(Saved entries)
━━━━━━━━━━━━━━━━━━━━━━━━━━━━━━

(** X10. When [main] returns, the two frames are committed under today's
    date after the rows that were there, the report returned is the report
    of the tables as they are left, exactly one row is appended to the
    report log -- type [daily_summary], today's date, the report's summary
    -- and the connection is closed with no transaction left open. *)
Theorem main_stores_reports_and_logs {cols} (fdf : list (summary_row cols)) ddf
    g r g' :
  main fdf ddf g = (Done r, g') →
  let today := dt_date (clock (store g)) in
  t_financial_summary (committed (store g'))
    = t_financial_summary (committed (store g)) ++ map (financial_tuple today) fdf
  ∧ t_department_summary (committed (store g'))
    = t_department_summary (committed (store g))
      ++ map (department_tuple today) ddf
  ∧ (∃ w, idle w ∧ committed w = committed (store g')
          ∧ clock w = clock (store g)
          ∧ (generate_automated_report None None w).1 = Return r)
  ∧ report_log_rows g'
    = report_log_rows g
      ++ [ {| report_log.report_type := "daily_summary";
              report_log.report_date := today;
              report_log.file_path := "reports/daily_summary.txt";
              report_log.summary := summary r |} ]
  ∧ idle (store g') ∧ connection g' = Closed ∧ cursor g' = Closed.
Proof.
  intros H today. unfold main in H.
  apply setup_Done in H as (g1 & g2 & Hs1 & Hc1 & H & Hd).
  apply sbind_Done in H as ([] & ga & Ha & H).
  apply (insert_financial_summary_Done g) in Ha as (Hsa & Hda & Hfa); [|done].
  apply sbind_Done in H as ([] & gb & Hb & H).
  apply (insert_department_summary_Done g) in Hb as (Hsb & Hfb & Hdb); [|done].
  apply sbind_Done in H as (r0 & gc & Hr & H).
  pose proof Hsb as (_ & Hib & Hkb & _).
  apply (report_Done g) in Hr as (Hsc & Hcc & Hrun); [|done].
  apply sbind_Done in H as ([] & gd & Hl & H).
  apply (log_report_Done g) in Hl as (Hcon & Hidle & Hclk & Hcd & Hlog); [|done].
  injection H as -> ->.
  apply disconnect_connected in Hd as (Hco & Hcu & Hi & Hc & Hlg); [|done].
  cbn [get] in Hfa, Hdb. fold today in Hfa, Hdb.
  split_and!; try done.
  - rewrite Hc, Hcd, Hcc, Hfb, Hfa. by rewrite Hc1.
  - rewrite Hc, Hcd, Hcc, Hdb, Hda. by rewrite Hc1.
  - exists (store gb). split_and!; [done|congruence|done|by rewrite Hrun].
  - by rewrite Hlg.
Qed.

Lemma main_stores_reports_and_logs_witness :
  let g := {| store := empty_world; report_log_rows := [];
              connection := Unset; cursor := Unset |} in
  ∃ r g', main [sample_gs; sample_iss] [] g = (Done r, g') ∧
          length (t_financial_summary (committed (store g'))) = 2%nat ∧
          length (report_log_rows g') = 1%nat ∧
          connection g' = Closed.
Proof.
  intros g. eexists _, _. split; [compute_run|].
  match goal with
  | |- context [report_log_rows ?g'] =>
      lazymatch eval vm_compute in (main [sample_gs; sample_iss] [] g) with
      | (Done ?r, _) =>
          destruct (main_stores_reports_and_logs
                      [sample_gs; sample_iss] [] g r g')
            as (Hf & _ & _ & Hlog & _ & Hco & _)
      end
  end.
  - vm_compute. reflexivity.
  - rewrite Hf, Hlog. by split_and!.
Defined.

(** X11. When [_database_operations] returns, the two frames are committed
    under today's date after the rows that were there, the text returned is
    the daily report of the tables as they are left, the report log is not
    written, and the connection is closed with no transaction left open. *)
Theorem database_operations_stores_and_reports {cols} format_2f
    (fdf : list (summary_row cols)) ddf g text g' :
  _database_operations format_2f fdf ddf g = (Done text, g') →
  let today := dt_date (clock (store g)) in
  t_financial_summary (committed (store g'))
    = t_financial_summary (committed (store g)) ++ map (financial_tuple today) fdf
  ∧ t_department_summary (committed (store g'))
    = t_department_summary (committed (store g))
      ++ map (department_tuple today) ddf
  ∧ (∃ g1, connected g1 ∧ idle (store g1)
           ∧ committed (store g1) = committed (store g')
           ∧ clock (store g1) = clock (store g)
           ∧ (generate_daily_report format_2f g1).1 = Done text)
  ∧ report_log_rows g' = report_log_rows g
  ∧ idle (store g') ∧ connection g' = Closed ∧ cursor g' = Closed.
Proof.
  intros H today. unfold _database_operations in H.
  apply setup_Done in H as (g1 & g2 & Hs1 & Hc1 & H & Hd).
  apply sbind_Done in H as (d & ? & [= <- <-] & H).
  pose proof Hs1 as (_ & _ & Hk1 & _). rewrite Hk1 in H.
  apply sbind_Done in H as ([] & ga & Ha & H).
  apply (insert_financial_summary_Done g) in Ha as (Hsa & Hda & Hfa); [|done].
  apply sbind_Done in H as ([] & gb & Hb & H).
  apply (insert_department_summary_Done g) in Hb as (Hsb & Hfb & Hdb); [|done].
  apply sbind_Done in H as (t & gc & Hr & H).
  injection H as -> ->.
  pose proof Hsb as (Hconb & Hib & Hkb & Hlb).
  pose proof Hr as (_ & r & s & w' & Hrun & _ & -> & _)%generate_daily_report_Done.
  destruct (generate_automated_report_read_only None None (store gb))
    as (Hc' & Hp' & Hk').
  rewrite Hrun in Hc', Hp', Hk'. simpl in Hc', Hp', Hk'.
  apply disconnect_connected in Hd as (Hco & Hcu & Hi & Hc & Hlg);
    [|by destruct Hconb].
  simpl in Hc, Hlg. cbn [get] in Hfa, Hdb. fold today in Hfa, Hdb.
  split_and!; try done.
  - rewrite Hc, Hc', Hfb, Hfa. by rewrite Hc1.
  - rewrite Hc, Hc', Hdb, Hda. by rewrite Hc1.
  - exists gb. split_and!; [done|done|congruence|done|by rewrite Hr].
  - by rewrite Hlg.
Qed.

━━━━━━━━━━━━━━━━━━━━━━━━━━━━━━

** Assignment **
For the word "connection", find every line in the data that holds it and copy that line.

** Completed task **
    -- and the connection is closed with no transaction left open. *)
  ∧ idle (store g') ∧ connection g' = Closed ∧ cursor g' = Closed.
              connection := Unset; cursor := Unset |} in
          connection g' = Closed.
    written, and the connection is closed with no transaction left open. *)
  ∧ idle (store g') ∧ connection g' = Closed ∧ cursor g' = Closed.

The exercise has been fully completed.